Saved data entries
# # # # #
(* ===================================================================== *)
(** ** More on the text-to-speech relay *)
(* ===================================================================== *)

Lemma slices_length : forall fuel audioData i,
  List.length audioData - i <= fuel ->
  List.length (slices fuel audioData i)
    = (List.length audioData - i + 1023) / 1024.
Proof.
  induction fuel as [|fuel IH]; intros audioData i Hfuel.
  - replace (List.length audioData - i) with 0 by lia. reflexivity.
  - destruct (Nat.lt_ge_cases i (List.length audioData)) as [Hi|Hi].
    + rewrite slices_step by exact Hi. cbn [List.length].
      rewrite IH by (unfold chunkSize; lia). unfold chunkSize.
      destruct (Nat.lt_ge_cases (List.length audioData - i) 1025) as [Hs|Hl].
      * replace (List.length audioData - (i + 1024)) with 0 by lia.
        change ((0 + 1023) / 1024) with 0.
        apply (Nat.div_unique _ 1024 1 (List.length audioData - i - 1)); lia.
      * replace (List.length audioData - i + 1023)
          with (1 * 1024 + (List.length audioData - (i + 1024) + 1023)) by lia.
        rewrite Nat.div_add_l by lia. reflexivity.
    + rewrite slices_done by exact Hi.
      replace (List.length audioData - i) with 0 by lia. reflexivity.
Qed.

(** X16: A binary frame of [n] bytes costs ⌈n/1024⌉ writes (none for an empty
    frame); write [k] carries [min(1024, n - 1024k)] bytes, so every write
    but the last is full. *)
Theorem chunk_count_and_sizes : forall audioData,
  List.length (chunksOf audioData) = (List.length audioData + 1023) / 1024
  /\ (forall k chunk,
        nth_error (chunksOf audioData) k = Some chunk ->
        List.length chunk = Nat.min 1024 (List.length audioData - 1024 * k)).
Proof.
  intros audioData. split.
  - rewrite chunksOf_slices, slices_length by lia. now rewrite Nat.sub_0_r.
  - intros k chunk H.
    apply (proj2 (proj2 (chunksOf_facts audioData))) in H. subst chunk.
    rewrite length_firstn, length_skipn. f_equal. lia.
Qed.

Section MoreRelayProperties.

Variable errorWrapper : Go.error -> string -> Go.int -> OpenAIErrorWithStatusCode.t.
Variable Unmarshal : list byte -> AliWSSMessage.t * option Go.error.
# # # # #
YOUR ASSIGNMENT: In the data above, how many lines include the word "reflexivity"? Answer with the number only.

SOLUTION FOR THIS TASK: 3